Peripheral subcutaneous field stimulation (PSFS) has become an increasingly popular therapeutic option in difficult-to-treat cases of focal, intractable pain in recent years (McRoberts et al., 2013; Deer et al., 2015). PSFS requires stimulation of neuropathic cutaneous afferent fibers in a region of chronic pain, as opposed to identified nerves and anatomical central nervous system structures in PNS and SCS, respectively, meaning placement is based solely on location of maximal pain (the so-called “epicenter of pain”) (Deer et al., 2015; Goroszeniuk et al., 2006). Accurate subcutaneous placement of low-frequency stimulation electrodes over an epicenter of pain has been shown to significantly reduce pain felt in the entire region (O'Keeffe et al., 2006). As a result, lead placement accuracy and insertion depth play pivotal roles in ensuring successful nociceptive pathway targeting and significant patient outcomes (Abejón et al., 2011; Goroszeniuk and Pang, 2014). The flexibility in region-specific placement, rather than anatomically-informed placement, may allow patients who suffer from axial back pain, for example, where conventional SCS is less effective, to experience pain relief with PSFS alone (McRoberts et al., 2013). The additive ability of PSFS – to create combination therapy for poor responders to SCS – yields an additional benefit to the procedure as a salvage therapy in the most treatment-refractory cases of pain (Bernstein et al., 2008; Lipov, 2011).

4.1. Limitations

Lack of prospective, observational, randomized controlled studies in the literature is certainly concerning, as is the noticeable lack of basic research on PSFS mechanisms of action in treating chronic pain. It is possible that case series amplify the treatment affect and mitigate complication rates.

4.2. Adverse events

Adverse events in PSFS have been reported in the literature in 9%–24% of patients (Slavin et al., 2018), with the most commonly reported hardware-related events being lead migration and dislocation (13%), lead fracture and/or equipment failure (2%–5%), and the most commonly reported procedure events being infection (1%–6%) and lead erosion (5%) (Sator-Katzensclager et al., 2010; Verrills et al., 2011; Kloimstein et al., 2014; Slavin et al., 2018).

5. Conclusion

Spinal cord injury (SCI) is a devastating diagnosis which carries significant physiologic, psychologic, and economic burden for those who are affected. Healthcare for these individuals requires a holistic approach in order to maximize the potential for recovery. Research efforts have historically been focused on physical rehabilitation and neurologic outcomes with ongoing advancements in neuroprotective and regenerative therapies (Wilson and Fehlings, 2012). Continued progress in these technologies is paramount, yet, recent literature has shifted focus toward efforts to improve patient-reported, subjective outcomes.

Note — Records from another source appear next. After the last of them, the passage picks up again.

(** The tag of a deleted mailbox stays exactly when somebody else has it. *)
Lemma topics_delete bx h x :
  bx !! h = Some x ->
  size (topics_of bx) =
  ((if bool_decide (box_topic x ∈ topics_of (delete h bx)) then 0 else 1) + size (topics_of (delete h bx)))%nat.
Proof.
  intros Hx. rewrite <- (insert_delete_id bx h x Hx) at 1.
  rewrite topics_insert by apply lookup_delete_eq. case_bool_decide as Hin.
  - by rewrite subseteq_union_1_L by by apply singleton_subseteq_l.
  - rewrite size_union by by apply disjoint_singleton_l. by rewrite size_singleton.
Qed.

Lemma index_of_Some h l i : index_of h l = Some i -> exists a b, l = a ++ h :: b /\ i = length a.
Proof.
  revert i. induction l as [|x l IH]; intros i; [done|]. cbn [index_of].
  destruct (x =? h) eqn:E; [intros [= <-]; bool_hyps; subst; by exists [], l|].
  intros (j & Hj & ->)%fmap_Some. destruct (IH j Hj) as (a & b & -> & ->). by exists (x :: a), b.
Qed.

Lemma index_of_None h l : index_of h l = None -> h ∉ l.
Proof.
  induction l as [|x l IH]; cbn [index_of]; [intros _; apply not_elem_of_nil|].
  destruct (x =? h) eqn:E; [done|]. intros Hj%fmap_None. bool_hyps. apply not_elem_of_cons; auto.
Qed.

(** Moving the last handle into the hole removes one handle. *)
Lemma remove_swap_perm h l i : index_of h l = Some i -> h :: remove_swap l i ≡ₚ l.
Proof.
  intros (a & b & -> & ->)%index_of_Some. unfold remove_swap. rewrite length_app. cbn [length].
  destruct b as [|z b _] using rev_ind.
  - rewrite insert_app_r_alt, Nat.sub_diag by done. cbn [length].
    rewrite take_app_length' by lia. by rewrite Permutation_cons_append.
  - rewrite length_app. cbn [length].
    replace (length a + S (length b + 1) - 1)%nat with (length (a ++ h :: b))
      by (rewrite length_app; cbn [length]; lia).
    rewrite app_comm_cons, app_assoc, nth_middle.
    rewrite <- app_assoc, insert_app_r_alt, Nat.sub_diag by done. cbn [insert list_insert app].
    rewrite app_comm_cons, app_assoc, take_app_length' by (rewrite !length_app; cbn [length]; lia).
    solve_Permutation.
Qed.

Section Indexed.
Context (b : broker) (Hb : indexed b).

Lemma size_handles : len (subscriptions b) = Z.of_nat (size (boxes_of b)).
Proof.
  unfold len, boxes_of. rewrite map_size_fmap, <- (size_dom (D := gset Z)).
  rewrite <- (size_list_to_set (C := gset Z)) by apply Hb. do 2 f_equal. apply set_eq. intros h.
  rewrite elem_of_list_to_set, elem_of_dom. apply Hb.
Qed.

Lemma live_box h x : boxes_of b !! h = Some x <-> exists s, heap b !! h = Some s /\ x = mailbox_of s.
Proof. unfold boxes_of. rewrite lookup_fmap, fmap_Some. naive_solver. Qed.

Lemma live_handle h s : heap b !! h = Some s -> h ∈ subscriptions b.
Proof. intros H. apply Hb. by exists s. Qed.

Lemma handle_live h : h ∈ subscriptions b -> exists s, heap b !! h = Some s /\ sub_at b h = s.
Proof. intros [s Hs]%(bo_live _ Hb). exists s. unfold sub_at. by rewrite Hs. Qed.

(** Searching the array is searching the mailboxes. *)
Lemma search_array (f : subscription -> bool) (g : Z -> bool) :
  existsb (fun h => g h && f (sub_at b h)) (subscriptions b) = true <->
  exists h s, heap b !! h = Some s /\ g h = true /\ f s = true.
Proof.
  rewrite existsb_exists. split.
  - intros (h & Hh%list_elem_of_In & [Hg Hf]%andb_true_iff).
    destruct (handle_live h Hh) as (s & Hs & E). rewrite E in Hf. eauto.
  - intros (h & s & Hs & Hg & Hf). exists h. split; [by apply list_elem_of_In, (live_handle h s)|].
    unfold sub_at. rewrite Hs. cbn. by rewrite Hg, Hf.
Qed.

Lemma present_except t e :
  topic_present_except b t e = bool_decide (t ∈ topics_of (delete e (boxes_of b))).
Proof.
  apply eq_bool_prop_intro. rewrite bool_decide_spec, elem_of_topics, Is_true_true.
  unfold topic_present_except. rewrite (search_array (fun s => topic s =? t) (fun h => negb (h =? e))). split.
  - intros (h & s & Hs & Hg & Hf). bool_hyps. exists h, (mailbox_of s).
    rewrite lookup_delete_ne by done. split; [|done]. apply live_box. eauto.
  - intros (h & x & [Hne Hx]%lookup_delete_Some & Ht). apply live_box in Hx as (s & Hs & ->).
    exists h, s. split_and!; [done| |by apply Z.eqb_eq]. apply negb_true_iff, Z.eqb_neq. done.
Qed.

Lemma null_delete : delete 0 (boxes_of b) = boxes_of b.
Proof. apply delete_id. unfold boxes_of. by rewrite lookup_fmap, (bo_null _ Hb). Qed.

Lemma held_array t c :
  existsb (fun h => (topic (sub_at b h) =? t) && identity_equal (owner (sub_at b h)) c) (subscriptions b)
  = held (boxes_of b) t c.
Proof.
  apply eq_bool_prop_intro. unfold held. rewrite bool_decide_spec, Is_true_true.
  rewrite (search_array (fun s => (topic s =? t) && identity_equal (owner s) c) (fun _ => true)). split.
  - intros (h & s & Hs & _ & Hf). bool_hyps. exists h, (mailbox_of s). split; [apply live_box; eauto|done].
  - intros (h & x & Hx & Ht & Ho). apply live_box in Hx as (s & Hs & ->). exists h, s.
    split_and!; [done..|]. apply andb_true_iff. split; [by apply Z.eqb_eq|done].
Qed.
End Indexed.

(** ** Each call is its specification *)

(** Refute or take the branch of a guard on both sides. *)
Ltac both c := destruct c eqn:?; [by eexists _, _; split_and!|].

Section Refine.
Context (auth : auth_fn).

(** A call neither faults nor leaves the ring buffers broken, and does to the
    mailboxes what the specification says. *)
Definition refines (o : op) (b : broker) : Prop :=
  exists out b', run_op auth o b = Ok (out, b') /\ config b' = config b /\ linked b' /\
    spec_op auth (config b) o (boxes_of b) (next_sequence b) = (out, boxes_of b', next_sequence b').

(** A call that changes nothing. *)
Lemma refines_no o b out :
  linked b -> run_op auth o b = Ok (out, b) ->
  spec_op auth (config b) o (boxes_of b) (next_sequence b) = (out, boxes_of b, next_sequence b) -> refines o b.
Proof. intros. by exists out, b. Qed.

Lemma authorize_spec act a own t :
  (authorize_action auth act a own t =? EVENT_OK) = (auth act a own t =? 1).
Proof. unfold authorize_action. by destruct (auth act a own t =? 1). Qed.

Lemma policy_test p :
  negb (p =? DROP_NEWEST) && negb (p =? DROP_OLDEST) = negb ((p =? DROP_NEWEST) || (p =? DROP_OLDEST)).
Proof. by rewrite negb_orb. Qed.

(** A new subscription with an empty queue. *)
Lemma pending_empty c t p q d : pending (mk_sub c t p q d 0 0) = [].
Proof. done. Qed.

Lemma subscribe_links b h s :
  linked b -> heap b !! h = None -> h <> 0 -> ring_ok (subscriber_queue_depth (config b)) s ->
  let b1 := mk_broker (config b) (subscriptions b ++ [h]) (topic_count b) (next_sequence b) (<[h := s]> (heap b)) in
  let new := negb (topic_present_except b1 (topic s) h) in
  linked (mk_broker (config b) (subscriptions b ++ [h]) (if new then topic_count b + 1 else topic_count b)
            (next_sequence b) (<[h := s]> (heap b))).
Proof.
  intros Hb Hh H0 Hs b1 new. pose proof (bo_indexed _ Hb) as Hi.
  assert (Hi1 : indexed b1).
  { split; cbn.
    - apply NoDup_app. split_and!; [apply Hi| |apply NoDup_singleton].
      intros k Hk%(bo_live _ Hi). rewrite list_elem_of_singleton. intros ->. rewrite Hh in Hk. by destruct Hk.
    - intros k. rewrite elem_of_app, list_elem_of_singleton, (bo_live _ Hi).
      destruct (decide (k = h)) as [->|Hk]; [rewrite lookup_insert_eq, Hh|rewrite lookup_insert_ne by done].
      + split; [by eexists|by right].
      + split; [by intros [|]|by left].
    - rewrite lookup_insert_ne by done. apply Hi. }
  assert (Hbx : boxes_of b !! h = None) by (unfold boxes_of; by rewrite lookup_fmap, Hh).
  split; [destruct Hi1; by split| |by apply map_Forall_insert_2; [|apply Hb]].
  assert (Hb1 : boxes_of b1 = <[h := mailbox_of s]> (boxes_of b)) by apply fmap_insert.
  subst new. rewrite (present_except b1 Hi1), (bo_topic_count _ Hb).
  change (boxes_of (mk_broker _ _ _ _ _)) with (boxes_of b1). rewrite Hb1.
  rewrite delete_insert_id, topics_insert by done. cbn. case_bool_decide as Hin; cbn [negb].
  - by rewrite subseteq_union_1_L by by apply singleton_subseteq_l.
  - rewrite size_union by by apply disjoint_singleton_l. rewrite size_singleton. lia.
Qed.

Functional procedures have the potential to impact multiple SCI-injury related sequelae including pain, autonomic dysregulation, and bladder function. Modulation of the nervous system via electrical stimulation has provided promising alternatives to the current standard approaches utilized in chronic pain management. Our case supports the use of PSFS in the treatment of at-level SCI-injury related pain and provides long-term follow up as evidence to suggest its durability and future therapeutic potential.

Declarations

Author contribution statement

All authors listed have significantly contributed to the investigation, development and writing of this article.

Funding statement

This research did not receive any specific grant from funding agencies in the public, commercial, or not-for-profit sectors.

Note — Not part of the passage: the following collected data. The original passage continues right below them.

Fixpoint tree_ok (n : node) : Prop :=
  match n with
  | Regular mode content => 0 <= mode < 2 ^ 32 /\ bytes_ok content
  | Directory d => dir_ok d
  | Symlink | Special => True
  end
with dir_ok (d : dir) : Prop :=
  match d with
  | dir_end => True
  | dir_item name n d => name_ok name /\ tree_ok n /\ find d name = None /\ dir_ok d
  end.

(** The paths of the regular files below a directory, without the names the walk
    passes over. *)
Definition under (prefix name : bytes) : bytes := if len prefix =? 0 then name else prefix ++ [SLASH] ++ name.

Fixpoint files_of (d : dir) (prefix : bytes) : list (bytes * Z * bytes) :=
  match d with
  | dir_end => []
  | dir_item name n d =>
      (if skipped_name name then [] else files_at n (under prefix name)) ++ files_of d prefix
  end
with files_at (n : node) (path : bytes) : list (bytes * Z * bytes) :=
  match n with
  | Regular mode content => [(path, mode, content)]
  | Directory d => files_of d path
  | Symlink | Special => []
  end.

(** Files that do not change while they are read: what comes is the content, ... *)
Definition received (rs : list reading) : list bytes := omap (fun r => match r with Received piece => Some piece | _ => None end) rs.

Definition failing (rs : list reading) : bool := existsb (fun r => match r with ReadError => true | _ => false end) rs.

(** ... if no call fails. *)
Definition faithful (reads : bytes -> bytes -> list reading) : Prop :=
  forall path c, failing (reads path c) = false -> concat (received (reads path c)) = c.

(** ... and no call fails. *)
Definition undisturbed (reads : bytes -> bytes -> list reading) : Prop :=
  forall path c, failing (reads path c) = false /\ concat (received (reads path c)) = c.

(** ** A toy library and an example *)

#[export] Instance toy_crypto : IndexCrypto := {|
  md_ctx := true;
  sha256 parts := Some (toy_sign [] [] 32 (concat parts));
  ed25519_sign k m := Some (toy_sign k [] 64 m);
  ed25519_verify k s m := bytes_eqb s (toy_sign k [] 64 m);
|}.

Definition all_served (n : Z) : bool := true.

Definition all_calls (path : bytes) : bool := true.

Definition no_loop (path : bytes) : bool := false.

(** Every octet comes by itself, and every call is interrupted once. *)
Definition octets (path content : bytes) : list reading := concat (map (fun c => [Interrupted; Received [c]]) content).

Definition sample_tree : dir :=
  dir_item (lit "readme") (Regular 33188 (lit "text"))
    (dir_item (lit ".arapp.index") (Regular 33188 [1])
      (dir_item (lit "bin") (Directory (dir_item (lit "app") (Regular 33261 [0; 255; 7]) dir_end)) dir_end)).

Definition build_from (d : dir) : res (Z * bytes) :=
  alrios_package_index_build_directory all_served octets all_calls all_calls all_calls no_loop (Some (lit "app")) (Some (Directory d)) (Some [7]).

Definition read_back (wire : bytes) : res (Z * option package_index) :=
  alrios_package_index_parse_and_verify all_served (Some wire) (len wire) (Some [7]) (Some empty_index).
(** What holds of the tracker whenever nobody has the lock. *)
Record consistent (st : drain_state) (f : fields) : Prop := {
  cs_capacity : len (streams f) = stream_capacity f;
  cs_ids : NoDup (open_ids f);
  cs_active : active_count f = len (open_ids f);
  cs_total : total_accepted f = u64 (total_completed f + active_count f);
  cs_completed : st = STATE_COMPLETED -> active_count f = 0;
  cs_state : st <> STATE_IDLE;
}.

(** Nothing is left, and nothing new will come. *)
Definition drained (st : drain_state) (f : fields) : Prop := st <> STATE_ACTIVE /\ active_count f = 0.

(** How the tracker may change: once it has left the active state, it does not go
    back, no stream is added, and what is drained stays so. *)
Definition evolves (st : drain_state) (f : fields) (st' : drain_state) (f' : fields) : Prop :=
  (st' = STATE_COMPLETED -> active_count f' = 0) /\
  (st <> STATE_ACTIVE -> st' <> STATE_ACTIVE /\ incl (open_ids f') (open_ids f) /\ (active_count f = 0 -> active_count f' = 0)).

(** The actions that the lock protects. *)
Definition protected {A} (p : prog A) : bool :=
  match p with Store _ _ | Release _ | Read _ | Write _ _ => true | _ => false end.

Definition next_protected (r : running) : bool :=
  match r with Ready => false | Run p => protected p | Enter p => protected p | Turn _ p => protected p end.

(** The answer of a call that says the drain is over. *)
Definition says_drained (c : call) (v : value) : bool :=
  match c, v with
  | Poll, Int z | Wait _, Int z => z =? DRAIN_OK
  | _, _ => false
  end.

(** ** A logic for programs with a lock

    [outside] is a program of a thread that does not hold the lock, [inside] one of the
    holder, who knows the tracker. [known] is what has been observed of a drain that is
    over; a result [v] with [claim v] promises it. *)

Section Logic.
Context {A : Type} (claim : A -> bool).

Fixpoint outside (known : Prop) (p : prog A) {struct p} : Prop :=
  match p with
  | Ret v => claim v = true -> known
  | Load k => forall st, outside (known \/ st = STATE_COMPLETED) (k st)
  | Acquire k => forall st f, consistent st f -> (known -> drained st f) -> inside known st f k
  | Clock k => forall now, outside known (k now)
  | Sleep _ k => outside known k
  | Store _ _ | Release _ | Read _ | Write _ _ => False
  end
with inside (known : Prop) (st : drain_state) (f : fields) (p : prog A) {struct p} : Prop :=
  match p with
  | Ret _ | Acquire _ => False
  | Load k => inside known st f (k st)
  | Store st' k => evolves st f st' f /\ inside known st' f k
  | Release k => consistent st f /\ outside (known \/ drained st f) k
  | Read k => inside known st f (k f)
  | Write g k => evolves st f st (g f) /\ inside known st (g f) k
  | Clock k => forall now, inside known st f (k now)
  | Sleep _ k => inside known st f k
  end.
End Logic.

(** ** The streams *)

Lemma open_ids_in f id : In id (open_ids f) <-> exists s, In s (streams f) /\ stream_id s = id /\ in_use s = true.
Proof.
  unfold open_ids. rewrite in_map_iff. setoid_rewrite <- list_elem_of_In. setoid_rewrite list_elem_of_filter. firstorder.
Qed.

Lemma in_use_test s id :
  id <> 0 -> (stream_id s =? id) && negb (bool_decide (s_state s = STREAM_STATE_CLOSED)) = true <->
  stream_id s = id /\ in_use s = true.
Proof.
  intros Hid. unfold in_use. destruct (stream_id s =? id) eqn:E; cbn [andb].
  - bool_hyps. replace (stream_id s =? 0) with false by lia. cbn [negb andb]. tauto.
  - bool_hyps. split; [done|]. by intros [? _].
Qed.

Lemma free_test s : (stream_id s =? 0) || bool_decide (s_state s = STREAM_STATE_CLOSED) = negb (in_use s).
Proof. unfold in_use. destruct (_ =? 0), (bool_decide _); done. Qed.

Lemma find_free_None l i capacity id fr :
  id <> 0 -> find_free l i capacity id fr = None <-> exists s, In s l /\ stream_id s = id /\ in_use s = true.
Proof.
  intros Hid. revert i fr. induction l as [|s l IH]; intros i fr; cbn [find_free].
  { split; [done|]. by intros (? & [] & _). }
  destruct (_ && _) eqn:E.
  - apply (in_use_test s id Hid) in E. split; [|done]. intros _. exists s. split; [by left|done].
  - rewrite IH. split.
    + intros (s' & ? & ?). exists s'. split; [by right|done].
    + intros (s' & [<-|?] & Hs); [|by exists s']. apply (in_use_test s id Hid) in Hs. by rewrite Hs in E.
Qed.

Lemma find_free_Some l i capacity id fr j :
  i + len l <= capacity -> find_free l i capacity id fr = Some j ->
  j = fr \/ exists s, i <= j /\ l !! Z.to_nat (j - i) = Some s /\ in_use s = false.
Proof.
  revert i fr. induction l as [|s l IH]; intros i fr Hi; cbn [find_free].
  { intros [= <-]. by left. }
  rewrite len_cons in Hi. destruct (_ && negb _); [done|]. intros H. apply IH in H; [|lia].
  assert (Hnext : (exists s', i + 1 <= j /\ l !! Z.to_nat (j - (i + 1)) = Some s' /\ in_use s' = false) ->
    exists s', i <= j /\ (s :: l) !! Z.to_nat (j - i) = Some s' /\ in_use s' = false).
  { intros (s' & Hj & Hl & Hu). exists s'. split; [lia|]. split; [|done].
    replace (Z.to_nat (j - i)) with (S (Z.to_nat (j - (i + 1)))) by lia. done. }
  destruct H as [->|H]; [|right; by apply Hnext].
  rewrite free_test. destruct (_ && negb (in_use s)) eqn:E; [|by left]. bool_hyps. right. exists s. split; [lia|].
  rewrite Z.sub_diag. by split.
Qed.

Competing interest statement

The authors declare the following conflict of interests: Nestor D. Tomycz; served as a consultant for St. Jude Medical/Abbott Laboratories (Chicago, Illinois, USA) and has received research funding and compensation for consulting and/or other services other than consulting as a part of relevant financial activities outside the submitted work. All other authors have no conflicts to disclose.

Additional information

No additional information is available for this paper.

IRB approval statement

This study was IRB-approved and carried out in accordance with The Code of Ethics of the World Medical Association (Declaration of Helsinki). Informed consent was obtained from the patient prior to intervention.